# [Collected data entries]

--- --- ---

(** * Sentinel reverse proxy: a shallow embedding of the request path

    The definitions follow the packages of the repository:
    - [Go]            the parts of the Go runtime and standard library
                      that the code calls (machine integers, [strings],
                      [net], [hash/fnv], the headers of [net/http]);
    - [LoadBalancer]  internal/loadbalancer (round robin, least
                      connections, IP hash);
    - [Health]        internal/health (the state machine of a target and
                      the checker);
    - [Http]          the calls a handler makes on its response writer;
    - [RateLimit]     internal/middleware/ratelimit.go, with the token
                      bucket of golang.org/x/time/rate;
    - [Auth]          internal/middleware/auth.go, with the parser of
                      github.com/golang-jwt/jwt/v5;
    - [TLS]           internal/tls (the certificate store and the SNI
                      callback);
    - [config]        internal/config (the configuration tree);
    - [Router]        server.findMatchingRoute;
    - [Proxy]         internal/proxy and internal/middleware (chains,
                      the retry handler, the main handler, the server);
    - [Scenario]      concrete requests and configurations.
    The properties come after the definitions, one module for each
    subject.

    Go strings are byte strings: they are [string] here, one [ascii] per
    byte.  Go's [int] is the 64-bit signed integer: it is a [Z], and the
    additions of the code are wrapped by [Go.wrap_int]. *)

From Stdlib Require Import ZArith String Ascii List Bool Lia DecimalString.
From stdpp Require Import base gmap strings list.
Import ListNotations.

Local Open Scope string_scope.
Local Open Scope Z_scope.

(* ===================================================================== *)
(** * The Go runtime and library functions used by the code               *)
(* ===================================================================== *)

Module Go.

(** ** Machine integers *)

Definition int_max : Z := 2 ^ 63 - 1.
Definition int_min : Z := - 2 ^ 63.

(** Two's complement wrap-around of [int] (64 bits). *)
Definition wrap_int (z : Z) : Z := (z + 2 ^ 63) mod 2 ^ 64 - 2 ^ 63.

Definition int_add (a b : Z) : Z := wrap_int (a + b).

(** The conversion [uint32(x)]. *)
Definition uint32 (z : Z) : Z := z mod 2 ^ 32.

(** [len(l)] as an [int]. *)
Definition len {A} (l : list A) : Z := Z.of_nat (List.length l).

(** What a call does: it returns a value, returns an [error], or the
    goroutine panics (index out of range, division by zero). *)
Inductive outcome (A : Type) : Type :=
| Ok (a : A)
| Err (msg : string)
| Panic (msg : string).
Arguments Ok {A} a.
Arguments Err {A} msg.
Arguments Panic {A} msg.

(** ** Package [strings] *)

Definition HasPrefix (s p : string) : bool := String.prefix p s.

Definition HasSuffix (s suf : string) : bool :=
  (String.length suf <=? String.length s)%nat
  && String.eqb (substring (String.length s - String.length suf)
                           (String.length suf) s) suf.

(** [s[:i]] and [s[i:]] for an index inside the string. *)
Definition slice_to (s : string) (i : nat) : string := substring 0 i s.
Definition slice_from (s : string) (i : nat) : string :=
  substring i (String.length s - i) s.

Definition TrimPrefix (s p : string) : string :=
  if HasPrefix s p then slice_from s (String.length p) else s.

Definition TrimSuffix (s suf : string) : string :=
  if HasSuffix s suf
  then slice_to s (String.length s - String.length suf) else s.

(** [strings.Index]: byte offset of the first occurrence, or -1. *)
Fixpoint Index (s substr : string) : Z :=
  if String.prefix substr s then 0
  else match s with
       | EmptyString => -1
       | String _ r => let i := Index r substr in
                       if i <? 0 then -1 else i + 1
       end.

(** [strings.LastIndexByte]. *)
Fixpoint LastIndexByte (s : string) (c : ascii) : Z :=
  match s with
  | EmptyString => -1
  | String a r =>
      let i := LastIndexByte r c in
      if 0 <=? i then i + 1
      else if Ascii.eqb a c then 0 else -1
  end.

Definition IndexByte (s : string) (c : ascii) : Z :=
  Index s (String c EmptyString).

(** [strings.Split(s, sep)] for a separator that is not empty.  [skip]
    counts the bytes of a separator still to be dropped, [cur] is the
    field read so far, in reverse. *)
Fixpoint split_go (sep : string) (skip : nat) (cur : list ascii)
         (s : string) : list string :=
  match s with
  | EmptyString => [string_of_list_ascii (rev cur)]
  | String a r =>
      match skip with
      | S k => split_go sep k cur r
      | O =>
          if String.prefix sep s
          then string_of_list_ascii (rev cur)
               :: split_go sep (String.length sep - 1) [] r
          else split_go sep O (a :: cur) r
      end
  end.

Definition Split (s sep : string) : list string := split_go sep O [] s.

(** [strings.TrimSpace]: removes the leading and trailing runes for
    which [unicode.IsSpace] holds.  On a byte string these are the six
    ASCII spaces and the UTF-8 encodings of U+0085, U+00A0, U+1680,
    U+2000..U+200A, U+2028, U+2029, U+202F, U+205F and U+3000. *)
Definition bytes (l : list nat) : string :=
  string_of_list_ascii (map ascii_of_nat l).

Definition space_runes : list string :=
  map bytes
    [ [9]; [10]; [11]; [12]; [13]; [32];
      [194; 133]; [194; 160]; [225; 154; 128];
      [226; 128; 128]; [226; 128; 129]; [226; 128; 130];
      [226; 128; 131]; [226; 128; 132]; [226; 128; 133];
      [226; 128; 134]; [226; 128; 135]; [226; 128; 136];
      [226; 128; 137]; [226; 128; 138];
      [226; 128; 168]; [226; 128; 169]; [226; 128; 175];
      [226; 129; 159]; [227; 128; 128] ]%nat.

Fixpoint strip_first (seqs : list string) (s : string) : option string :=
  match seqs with
  | [] => None
  | q :: qs => if String.prefix q s
               then Some (slice_from s (String.length q))
               else strip_first qs s
  end.

Fixpoint trim_left (seqs : list string) (fuel : nat) (s : string) : string :=
  match fuel with
  | O => s
  | S k => match strip_first seqs s with
           | Some r => trim_left seqs k r
           | None => s
           end
  end.

Definition srev (s : string) : string :=
  string_of_list_ascii (rev (list_ascii_of_string s)).

Definition TrimSpace (s : string) : string :=
  let l := trim_left space_runes (String.length s) s in
  srev (trim_left (map srev space_runes) (String.length l) (srev l)).

(** ** Package [net] *)

(** [net.SplitHostPort]; [None] stands for the [AddrError]. *)
Definition SplitHostPort (hostport : string) : option (string * string) :=
  let i := LastIndexByte hostport ":" in
  if i <? 0 then None
  else
    let n := String.length hostport in
    let finish (host : string) (j k : nat) :=
      if 0 <=? IndexByte (slice_from hostport j) "["
      then None
      else if 0 <=? IndexByte (slice_from hostport k) "]"
      then None
      else Some (host, slice_from hostport (Z.to_nat i + 1)) in
    match hostport with
    | String "[" _ =>
        let e := IndexByte hostport "]" in
        if e <? 0 then None
        else if e + 1 =? Z.of_nat n then None
        else if e + 1 =? i
        then finish (substring 1 (Z.to_nat e - 1) hostport)
                    1%nat (Z.to_nat e + 1)%nat
        else None
    | _ =>
        let host := slice_to hostport (Z.to_nat i) in
        if 0 <=? IndexByte host ":" then None
        else finish host O O
    end.

(** ** Package [hash/fnv]: the 32-bit FNV-1a hash *)

Definition offset32 : Z := 2166136261.
Definition prime32 : Z := 16777619.

Definition byte_val (a : ascii) : Z := Z.of_nat (nat_of_ascii a).

Fixpoint fnv32a_from (h : Z) (s : string) : Z :=
  match s with
  | EmptyString => h
  | String a r => fnv32a_from (uint32 (Z.lxor h (byte_val a) * prime32)) r
  end.

Definition fnv32a (s : string) : Z := fnv32a_from offset32 s.

(** ** Package [net/http]: headers and requests *)

Definition is_lower (a : ascii) : bool :=
  let n := nat_of_ascii a in ((97 <=? n) && (n <=? 122))%nat.
Definition is_upper (a : ascii) : bool :=
  let n := nat_of_ascii a in ((65 <=? n) && (n <=? 90))%nat.
Definition is_digit (a : ascii) : bool :=
  let n := nat_of_ascii a in ((48 <=? n) && (n <=? 57))%nat.
Definition to_upper (a : ascii) : ascii :=
  if is_lower a then ascii_of_nat (nat_of_ascii a - 32) else a.
Definition to_lower (a : ascii) : ascii :=
  if is_upper a then ascii_of_nat (nat_of_ascii a + 32) else a.

(** The bytes allowed in a header field name (RFC 7230 token). *)
Definition validHeaderFieldByte (a : ascii) : bool :=
  is_lower a || is_upper a || is_digit a
  || existsb (Ascii.eqb a)
       (list_ascii_of_string "!#$%&'*+-.^_`|~").

Fixpoint canon_go (upper : bool) (s : string) : string :=
  match s with
  | EmptyString => EmptyString
  | String a r =>
      String (if upper then to_upper a else to_lower a)
             (canon_go (Ascii.eqb a "-") r)
  end.

(** [textproto.CanonicalMIMEHeaderKey]: a name with a byte that is not
    allowed is left as it is. *)
Definition CanonicalHeaderKey (k : string) : string :=
  if forallb validHeaderFieldByte (list_ascii_of_string k)
  then canon_go true k else k.

(** [http.Header] is a [map[string][]string] keyed by canonical names. *)
Definition Header_Get (h : gmap string (list string)) (key : string) : string :=
  match h !! CanonicalHeaderKey key with
  | Some (v :: _) => v
  | _ => ""
  end.

Definition Header_Set (h : gmap string (list string)) (key value : string)
  : gmap string (list string) :=
  <[CanonicalHeaderKey key := [value]]> h.

(** The fields of [*http.Request] the proxy reads.  [Cookies] and
    [Query] are the parsed views that [r.Cookie] and [r.URL.Query]
    return. *)
Record Request : Type := mkRequest {
  Method : string;
  Host : string;
  Path : string;
  Header : gmap string (list string);
  RemoteAddr : string;
  Cookies : list (string * string);
  Query : gmap string (list string)
}.

(** ** Dynamic values *)

(** A value of a [map[string]any] configuration, by its dynamic type. *)
#[local] Unset Elimination Schemes.
Inductive any : Type :=
| AInt (i : Z)
| AFloat64 (bits : Z)
| AString (s : string)
| ABool (b : bool)
| ASlice (l : list any)
| ANil.
#[local] Set Elimination Schemes.

(** [interface.(int)], [.(string)] and [.(bool)] type assertions on a
    map entry. *)
Definition as_int (v : option any) : option Z :=
  match v with Some (AInt i) => Some i | _ => None end.
Definition as_string (v : option any) : option string :=
  match v with Some (AString s) => Some s | _ => None end.
Definition as_bool (v : option any) : option bool :=
  match v with Some (ABool b) => Some b | _ => None end.
Definition as_slice (v : option any) : option (list any) :=
  match v with Some (ASlice l) => Some l | _ => None end.

End Go.

Export Go.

--- --- ---

The entries above hold a line with "match h !! CanonicalHeaderKey key with" and a later line with "Path : string;". Write out exactly those lines and all lines between, nothing more.

  match h !! CanonicalHeaderKey key with
  | Some (v :: _) => v
  | _ => ""
  end.

Definition Header_Set (h : gmap string (list string)) (key value : string)
  : gmap string (list string) :=
  <[CanonicalHeaderKey key := [value]]> h.

(** The fields of [*http.Request] the proxy reads.  [Cookies] and
    [Query] are the parsed views that [r.Cookie] and [r.URL.Query]
    return. *)
Record Request : Type := mkRequest {
  Method : string;
  Host : string;
  Path : string;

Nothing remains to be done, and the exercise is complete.